We start by choosing a number that feels good – 6 seconds, for example – and we make the priority to breathe in this ratio of 6:6 for at least 10 minutes. As we get better at this and more comfortable with it, we can try 7:7 or 8:8, gradually increasing the ratio. If you keep going, maybe you’ll get to “one minute breath”, or 30 in and 30 out! The point is to set a time, set a number, and train. You are strengthening your physiological response to breathing. As energy arises in the system, it can be digested and re-absorbed for newly directed and creative life-energy!

Kumbhaka and the Breath Ratio

Inhale, and God approaches you. Hold the inhalation, and God remains with you. Exhale, and you approach God. Hold the exhalation, and surrender to God.Krishnamacharya

The final stage in this process of training kumbhaka and the breath ratio is to add breath retentions in between your breaths.

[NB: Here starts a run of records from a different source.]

(* ===== verification/FsTyped.v ===== *)
(** * The types of blocks and inodes

    The C program declares blocks as arrays of 1024 [uchar], the fields of an
    inode as [short] and [uint] and its addresses as an array of 13 [uint].
    In the model they are integers and lists, and the operations of [bio.c]
    and [fs.c] keep them in these ranges. *)
From S2P Require Import Prelude CString Spinlock Layout Dll Blocks Kalloc Vm Proc ProcSpec Quiet.
From S2P Require Import Sleeplock Bio Log Fs FsPath Keeps.

Definition is_byte (x : Z) : Prop := 0 <= x < 2 ^ 8.
Definition is_short (x : Z) : Prop := - 2 ^ 15 <= x < 2 ^ 15.
Definition is_uint (x : Z) : Prop := 0 <= x < 2 ^ 32.

(** [uchar data[BSIZE]]. *)
Definition is_block (d : list Z) : Prop := length d = Z.to_nat BSIZE /\ Forall is_byte d.

(** ** Blocks *)

Lemma is_byte_u8 x : is_byte (u8 x).
Proof. unfold is_byte, u8. apply Z.mod_pos_bound. lia. Qed.

Lemma le_bytes n v : Forall is_byte (le n v).
Proof. revert v. induction n; intros v; cbn [le]; constructor; [apply is_byte_u8|done]. Qed.

Lemma zero_is_block : is_block zero_block.
Proof. split; [apply length_replicate|]. apply Forall_replicate. unfold is_byte. lia. Qed.

Lemma patch_is_block d o l : is_block d -> 0 <= o -> o + zlen l <= BSIZE -> Forall is_byte l -> is_block (patch d o l).
Proof.
  intros [H1 H2] Ho Hl Hb. split.
  - rewrite length_patch; [done|done|]. unfold zlen in *. rewrite H1. unfold BSIZE in *. lia.
  - unfold patch. apply Forall_app. split; [by apply Forall_take|]. apply Forall_app. split; [done|by apply Forall_drop].
Qed.

Lemma putn_is_block n d o v : is_block d -> 0 <= o -> o + Z.of_nat n <= BSIZE -> is_block (patch d o (le n v)).
Proof. intros H1 H2 H3. apply patch_is_block; [done|done|unfold zlen; by rewrite length_le|apply le_bytes]. Qed.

You can start back with your 6 second timer – adding a 6 second pause at the top of the inhalation, but no pause at the bottom: 6:6:6:0

This feels good? Try doubling your antar kumbhaka: 6:12:6:0

This is a 1:2:1:0 ratio. Once you arrive here, you can try to double the length of your exhalation (i.e. 6:12:12:0)

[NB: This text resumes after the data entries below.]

(* ===== verification/InodeSpec.v ===== *)
(** * Inodes on disk

    What [iupdate] of [fs.c] stores is what [ilock] loads. *)
From S2P Require Import Prelude CString Spinlock Layout Dll Blocks Kalloc Vm Proc ProcSpec Quiet.
From S2P Require Import Sleeplock Bio BioSpec Log LogDisk LogSpec LogOps Fs FsPath Keeps FsTyped FsBlocks FsSpec.

(** ** The bytes of a [struct dinode] *)

Lemma length_put n d o v : 0 <= o -> o + Z.of_nat n <= zlen d -> length (patch d o (le n v)) = length d.
Proof. intros Ho Hl. apply length_patch; [done|]. unfold zlen in *. by rewrite length_le. Qed.

Lemma getn_put_other n d o v n' o' :
  0 <= o -> o + Z.of_nat n <= zlen d -> 0 <= o' -> o' + Z.of_nat n' <= o \/ o + Z.of_nat n <= o' ->
  getn n' (patch d o (le n v)) o' = getn n' d o'.
Proof. intros. apply getn_patch_other; unfold zlen in *; rewrite ?length_le; lia. Qed.

Lemma put_addrs_length d o l : 0 <= o -> o + 4 * zlen l <= zlen d -> length (put_addrs d o l) = length d.
Proof.
  revert d o. induction l as [|x l IH]; intros d o Ho Hl; cbn [put_addrs]; [done|]. rewrite zlen_cons in Hl.
  pose proof (Zle_0_nat (length l)). assert (length (put32 d o x) = length d) as E
    by (apply length_put; unfold zlen in *; lia).
  rewrite IH; [done|lia|]. unfold zlen in *. lia.
Qed.

Lemma put_addrs_other d o l n o' :
  0 <= o -> o + 4 * zlen l <= zlen d -> 0 <= o' -> o' + Z.of_nat n <= o \/ o + 4 * zlen l <= o' ->
  getn n (put_addrs d o l) o' = getn n d o'.
Proof.
  revert d o. induction l as [|x l IH]; intros d o Ho Hl Ho' Hd; cbn [put_addrs]; [done|]. rewrite zlen_cons in *.
  assert (0 <= zlen l) by (unfold zlen; lia).
  assert (length (put32 d o x) = length d) as E by (apply length_put; lia).
  rewrite IH; [|lia|unfold zlen in *; lia|done|lia]. apply getn_put_other; lia.
Qed.

Lemma put_addrs_get d o l k x :
  0 <= o -> o + 4 * zlen l <= zlen d -> l !! k = Some x -> get32 (put_addrs d o l) (o + 4 * Z.of_nat k) = u32 x.
Proof.
  revert d o k. induction l as [|y l IH]; intros d o k Ho Hl Hk; [done|]. cbn [put_addrs]. rewrite zlen_cons in *.
  assert (0 <= zlen l) by (unfold zlen; lia).
  assert (length (put32 d o y) = length d) as E by (apply length_put; lia).
  destruct k as [|k]; cbn in Hk.
  - injection Hk as ->. unfold get32. rewrite put_addrs_other; [|lia|unfold zlen in *; lia|lia|lia].
    rewrite Z.add_0_r. unfold put32. rewrite getn_patch_same; [done|lia|lia].
  - replace (o + 4 * Z.of_nat (S k)) with (o + 4 + 4 * Z.of_nat k) by lia.
    apply IH; [lia|unfold zlen in *; lia|done].
Qed.

(** Storing the [n]-byte field at [o] of a structure. *)
Lemma s16_u16 x : - 2 ^ 15 <= x < 2 ^ 15 -> s16 (x mod 2 ^ 16) = x.
Proof. intros H. unfold s16. rewrite Z.add_mod_idemp_l by lia. rewrite Z.mod_small; lia. Qed.

Section Dinode.
Context (d : list Z) (o : Z) (i : inode).
Context (Hd : zlen d = BSIZE) (Ho : 0 <= o <= BSIZE - sizeof_dinode) (Hi : inode_typed i).

(** The structure before its addresses are stored. *)
Let d1 := put16 d o (i_type i).
Let d2 := put16 d1 (o + 2) (i_major i).
Let d3 := put16 d2 (o + 4) (i_minor i).
Let d4 := put16 d3 (o + 6) (i_nlink i).
Let d5 := put32 d4 (o + 8) (i_size i).

Lemma dinode_lengths : zlen d1 = BSIZE /\ zlen d2 = BSIZE /\ zlen d3 = BSIZE /\ zlen d4 = BSIZE /\ zlen d5 = BSIZE.
Proof.
  unfold sizeof_dinode in Ho. assert (E : forall n e o' v, zlen e = BSIZE -> 0 <= o' -> o' + Z.of_nat n <= BSIZE ->
    zlen (patch e o' (le n v)) = BSIZE).
  { intros n e o' v He H1 H2. unfold zlen in *. by rewrite length_put by (unfold zlen; lia). }
  assert (zlen d1 = BSIZE) by (apply E; [done|lia|lia]). assert (zlen d2 = BSIZE) by (apply E; [done|lia|lia]).
  assert (zlen d3 = BSIZE) by (apply E; [done|lia|lia]). assert (zlen d4 = BSIZE) by (apply E; [done|lia|lia]).
  split_and!; try done. apply E; [done|lia|lia].
Qed.

Lemma put_dinode_addrs : put_dinode d o i = put_addrs d5 (o + 12) (i_addrs i).
Proof. done. Qed.

Lemma naddrs : zlen (i_addrs i) = 13.
Proof. unfold zlen. by rewrite (it_naddrs _ Hi). Qed.

(** A field outside the structure keeps its value. *)
Lemma put_dinode_other n o' :
  0 <= o' -> o' + Z.of_nat n <= o \/ o + sizeof_dinode <= o' -> getn n (put_dinode d o i) o' = getn n d o'.
Proof.
  intros Ho' Hn. unfold sizeof_dinode in *. destruct dinode_lengths as (L1 & L2 & L3 & L4 & L5).
  rewrite put_dinode_addrs, put_addrs_other by (rewrite ?naddrs; lia).
  unfold d5, put32. rewrite getn_put_other by lia. unfold d4, put16. rewrite getn_put_other by lia.
  unfold d3, put16. rewrite getn_put_other by lia. unfold d2, put16. rewrite getn_put_other by lia.
  unfold d1, put16. by rewrite getn_put_other by lia.
Qed.

Lemma put_dinode_short n : n ∈ [0; 2; 4; 6] -> get16 (put_dinode d o i) (o + n) =
  (if n =? 0 then i_type i else if n =? 2 then i_major i else if n =? 4 then i_minor i else i_nlink i) mod 2 ^ 16.
Proof.
  intros Hn. unfold sizeof_dinode in *. destruct dinode_lengths as (L1 & L2 & L3 & L4 & L5).
  unfold get16. rewrite put_dinode_addrs, put_addrs_other by (rewrite ?naddrs; set_unfold; lia).
  unfold d5, put32. rewrite getn_put_other by (set_unfold; lia). unfold d4, put16.
  set_unfold in Hn. destruct Hn as [->|[->|[->|[->|[]]]]]; cbn [Z.eqb Z.add].
  4: by rewrite getn_patch_same by lia.
  all: rewrite getn_put_other by lia; unfold d3, put16.
  3: by rewrite getn_patch_same by lia.
  all: rewrite getn_put_other by lia; unfold d2, put16.
  2: by rewrite getn_patch_same by lia.
  rewrite getn_put_other by lia. unfold d1, put16. rewrite Z.add_0_r. by rewrite getn_patch_same by lia.
Qed.

Lemma put_dinode_size : get32 (put_dinode d o i) (o + 8) = i_size i.
Proof.
  unfold sizeof_dinode in *. destruct dinode_lengths as (L1 & L2 & L3 & L4 & L5).
  unfold get32. rewrite put_dinode_addrs, put_addrs_other by (rewrite ?naddrs; lia). unfold d5, put32.
  rewrite getn_patch_same by lia. apply Z.mod_small. apply (it_size _ Hi).
Qed.

Lemma put_dinode_di_addrs : di_addrs (put_dinode d o i) o = i_addrs i.
Proof.
  unfold sizeof_dinode in *. destruct dinode_lengths as (L1 & L2 & L3 & L4 & L5). unfold di_addrs.
  apply list_eq. intros k. rewrite list_lookup_fmap. destruct (decide (k < 13)%nat) as [Hk|Hk].
  - destruct (lookup_lt_is_Some_2 (i_addrs i) k) as [x Hx]; [by rewrite (it_naddrs _ Hi)|].
    rewrite Hx, lookup_seqZ_lt by (unfold NDIRECT; lia). cbn [fmap option_fmap option_map]. f_equal.
    rewrite put_dinode_addrs. replace (o + 12 + 4 * (0 + Z.of_nat k)) with (o + 12 + 4 * Z.of_nat k) by lia.
    rewrite (put_addrs_get _ _ _ _ x); [|lia|rewrite naddrs; lia|done].
    apply u32_small. exact (Forall_lookup_1 is_uint _ _ _ (it_addrs _ Hi) Hx).
  - rewrite lookup_seqZ_ge by (unfold NDIRECT; lia). symmetry. apply lookup_ge_None_2. rewrite (it_naddrs _ Hi). lia.
Qed.

(** What is stored is what is loaded. *)
Lemma load_put_dinode j :
  load_dinode (put_dinode d o i) o j =
  mkinode (i_dev j) (i_inum j) (i_ref j) (i_valid j) (i_type i) (i_major i) (i_minor i) (i_nlink i)
    (i_size i) (i_addrs i).
Proof.
  unfold load_dinode. rewrite put_dinode_di_addrs, put_dinode_size.
  replace o with (o + 0) at 2 by lia. rewrite !put_dinode_short by set_solver. cbn [Z.eqb].
  by rewrite !s16_u16 by apply Hi.
Qed.
End Dinode.

(** ** iupdate *)

(** Inode [inum] as it is in the blocks [v]. *)
Definition disk_inode (sb : superblock) (v : blocks) (inum : Z) : inode :=
  load_dinode (v (IBLOCK inum sb)) (dinode_off inum) (mkinode ROOTDEV inum 0 0 0 0 0 0 0 []).

Lemma load_dinode_ext d d' o j :
  (forall n p, 0 <= p - o -> p - o + Z.of_nat n <= sizeof_dinode -> getn n d p = getn n d' p) ->
  load_dinode d o j = load_dinode d' o j.
Proof.
  unfold sizeof_dinode. intros H. unfold load_dinode, get16, get32. rewrite !(H 2%nat), !(H 4%nat) by lia. f_equal.
  unfold di_addrs. apply list_fmap_ext. intros k x Hx. apply H.
  - apply lookup_seqZ in Hx as [-> ?]. lia.
  - apply lookup_seqZ in Hx as [-> Hk]. unfold NDIRECT in Hk. lia.
Qed.

(** Different inodes of a block do not overlap. *)
Lemma dinode_off_disjoint sb i j :
  0 <= i -> 0 <= j -> 0 <= sb_inodestart sb -> i / IPB + sb_inodestart sb < 2 ^ 32 -> j / IPB + sb_inodestart sb < 2 ^ 32 ->
  IBLOCK i sb = IBLOCK j sb -> i <> j ->
  dinode_off i + sizeof_dinode <= dinode_off j \/ dinode_off j + sizeof_dinode <= dinode_off i.
Proof.
  unfold IBLOCK, dinode_off, sizeof_dinode, IPB. change (BSIZE / sizeof_dinode) with 16. intros H1 H2 H3 H4 H5 E Hne.
  rewrite !u32_small in E by divlia. divlia.
Qed.

Section Iupdate.
Context (s : fsst) (me : nat) (held pinned : list Z) (v : blocks) (i : inode).
Context (T : fs_txn s me held pinned v) (Hi : inode_typed i).
Notation n := (IBLOCK (i_inum i) (fs_sb s)).

Lemma iupdate_ok fuel ip :
  inode_of s ip = i -> fs_room s held pinned 1 -> i_dev i = ROOTDEV -> fs_place s n -> unheld s held n ->
  exists s' pinned', iupdate fuel ip s = Ok tt s' /\
    fs_txn s' me held pinned' (upd_block v n (put_dinode (v n) (dinode_off (i_inum i)) i)) /\
    fs_step s held s' /\ (length pinned' <= S (length pinned))%nat.
Proof.
  intros Ei (R1 & R2 & R3) Hdev P Hun.
  destruct (fs_read fuel s me held pinned v n T P Hun) as (u & s1 & E1 & Hu & T1 & S1 & O1); [lia|].
  destruct (fs_change s1 me held pinned v u n (v n) (put_dinode (v n) (dinode_off (i_inum i)) i) T1 O1)
    as (s2 & pinned' & E2 & _ & T2 & S2 & P1 & P2).
  { by eapply fs_place_step. }
  { rewrite (fst_size _ _ _ S1). lia. }
  { by rewrite (fst_outstanding _ _ _ S1). }
  exists s2, pinned'. split_and!; [|done|by eapply fs_step_trans|done].
  unfold iupdate, getsb, geti. rewrite !bind_gets. rewrite Ei. cbn [id]. rewrite Hdev.
  by rewrite (bind_ok _ _ _ _ _ E1), fs_getdata, (op_data _ _ _ _ _ O1).
Qed.

Context (Hlen : length (v n) = Z.to_nat BSIZE).
Notation v' := (upd_block v n (put_dinode (v n) (dinode_off (i_inum i)) i)).

Lemma iupdate_this :
  disk_inode (fs_sb s) v' (i_inum i) =
  mkinode ROOTDEV (i_inum i) 0 0 (i_type i) (i_major i) (i_minor i) (i_nlink i) (i_size i) (i_addrs i).
Proof.
  unfold disk_inode, upd_block. rewrite decide_True by done.
  rewrite load_put_dinode; [done| |apply dinode_off_range|done]. unfold zlen. by rewrite Hlen.
Qed.

Lemma iupdate_others j :
  0 <= sb_inodestart (fs_sb s) -> i_inum i / IPB + sb_inodestart (fs_sb s) < 2 ^ 32 ->
  0 <= j -> j / IPB + sb_inodestart (fs_sb s) < 2 ^ 32 -> j <> i_inum i ->
  disk_inode (fs_sb s) v' j = disk_inode (fs_sb s) v j.
Proof.
  intros Hst Hend Hj Hj' Hne. assert (Hinum : 0 <= i_inum i) by apply (it_inum _ Hi).
  unfold disk_inode, upd_block. case_decide as E; [|done]. rewrite E.
  apply load_dinode_ext. intros k p Hp Hk. pose proof (dinode_off_range j). apply put_dinode_other.
  - unfold zlen. by rewrite Hlen.
  - apply dinode_off_range.
  - done.
  - lia.
  - destruct (dinode_off_disjoint (fs_sb s) j (i_inum i)); try done; lia.
Qed.
End Iupdate.

(** C33. [iupdate] writes the inode through to its place on disk, in the
    transaction: loading the inode from there gives every stored field back,
    the other inodes of the block and all other blocks keep their contents,
    and the inodes in memory stay as they are. *)
Theorem iupdate_correct (fuel : nat) (s : fsst) (me : nat) (held pinned : list Z) (v : blocks) (ip : nat)
    (i : inode) (Ei : inode_of s ip = i) :
  fs_txn s me held pinned v -> fs_room s held pinned 1 -> inode_typed i -> i_dev i = ROOTDEV ->
  0 <= sb_inodestart (fs_sb s) -> i_inum i / IPB + sb_inodestart (fs_sb s) < 2 ^ 32 ->
  fs_place s (IBLOCK (i_inum i) (fs_sb s)) -> unheld s held (IBLOCK (i_inum i) (fs_sb s)) ->
  length (v (IBLOCK (i_inum i) (fs_sb s))) = Z.to_nat BSIZE ->
  exists s' pinned' v', iupdate fuel ip s = Ok tt s' /\ fs_txn s' me held pinned' v' /\
    disk_inode (fs_sb s) v' (i_inum i) =
      mkinode ROOTDEV (i_inum i) 0 0 (i_type i) (i_major i) (i_minor i) (i_nlink i) (i_size i) (i_addrs i) /\
    (forall j, 0 <= j -> j / IPB + sb_inodestart (fs_sb s) < 2 ^ 32 -> j <> i_inum i ->
       disk_inode (fs_sb s) v' j = disk_inode (fs_sb s) v j) /\
    (forall n, n <> IBLOCK (i_inum i) (fs_sb s) -> v' n = v n) /\
    fs_step s held s' /\ (length pinned' <= S (length pinned))%nat.
Proof.
  intros T R Hi Hdev Hst Hend P Hun Hlen.
  destruct (iupdate_ok s me held pinned v i T fuel ip Ei R Hdev P Hun) as (s' & pinned' & E & T' & S' & L').
  eexists s', pinned', _. split; [exact E|]. split; [exact T'|]. split_and!; [by apply iupdate_this| | |done|done].
  - intros j Hj Hj' Hne. by apply iupdate_others.
  - intros m Hm. unfold upd_block. by rewrite decide_False.
Qed.

(** ** Example: inode 17, a file of 5 bytes, in the file system of 100 blocks *)

Definition inode17 : inode := mkinode ROOTDEV 17 1 1 T_FILE 0 0 1 5 (60 :: replicate 12 0).

Lemma inode17_typed : inode_typed inode17.
Proof.
  constructor; try done; cbn; unfold is_short, is_uint, T_FILE; try lia. repeat constructor; done.
Qed.

Lemma iupdate_correct_witness :
  exists s s', inode_of s 3 = inode17 /\ iupdate 0 3 s = Ok tt s' /\
    i_size (disk_inode sb1 (view (l_b (fs_l s'))) 17) = 5.
Proof.
  destruct (fs1 {[3%nat := inode17]}) as (s & T & _ & (R1 & R2 & R3) & Hsb & HI & _ & HL).
  assert (Ei : inode_of s 3 = inode17) by (unfold inode_of; by rewrite HI).
  assert (R : fs_room s [] [] 1) by (unfold fs_room; lia).
  destruct (iupdate_correct 0 s 1 [] [] blocks1 3 inode17 Ei T R inode17_typed eq_refl)
    as (s' & p' & v' & E & T' & Hd & _); rewrite ?Hsb.
  - done.
  - done.
  - unfold fs_place. rewrite HL. split; [split; done|right; done].
  - intros w []%not_elem_of_nil.
  - reflexivity.
  - exists s, s'. split_and!; [done|done|]. rewrite Hsb in Hd. unfold disk_inode. rewrite (ft_view _ _ _ _ _ T').
    unfold disk_inode in Hd. cbn [i_inum inode17] in Hd. by rewrite Hd.
Defined.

If this is still good for you, your next step is to try to increase your internal retention… with the eventual goal of 1:4:2:0, or 6:24:12:0. From here, you can stay at this level until you feel comfortable enough to slowly increase your overall breath duration and breathing count. (i.e. from 6:24:12:0 for 10 minutes to 7:28:14:0 for 10 minutes and maybe eventually 7:28:14:0 for 15 minutes)

Known as the “golden ratio” in many yogic texts, this ratio of 1:4:2:0 is seen as a very desirable result in pranayama practice. The reason for this is debatable, but what we know for sure is happening is you are accumulating time spent in kumbhaka, where the mind and prana vayus (inner wind) become still and CO2 levels build up in the body. If you did a whole 10 minutes with the 6:24:12:0 time, you would have only breathed 14.2 times in that entire 10 minutes, and spent 5.5 minutes holding your breath! Imagine what this is doing for your entire system… We can speculate, but the true results can only be experienced.

According to the yogis, by focusing on kumbhaka in pranayama, we can reach deep states of inner purification through our practices that are not possible from outer methods such as asana/vinyasa. The outer methods prepare our system to handle deeper inner cleansing processes such as prolonged kumbhakas and extensive breath training sessions. Remaining calm and stable whilst undergoing advanced kumbhaka training such as the 1:4:2:0 ratio is a feat in itself and does require a slow, gradual, step by step process to arrive at such a point.

Do not underestimate the power and value of these yogic methods. They have the power to completely transform and rejuvenate the entire system. Even if living to be 120 isn’t your thing, you can still benefit from the profound vitality and creative life energy that arises from a dedicated breathing practice.

The goal of yoga is not to touch our toes. It is to become free. Correct application of pranayama is a undervalued and overlooked aspect of yoga sadhana and must be integrate to reap the full benefits that this practice has to offer.

Advanced Practices During Kumbhaka

There are advanced practices that can happen during our breath retention period. These include techniques such as bandha, mudra & mantra. This is to be discussed in imparted in person.

Master your breath, master your life.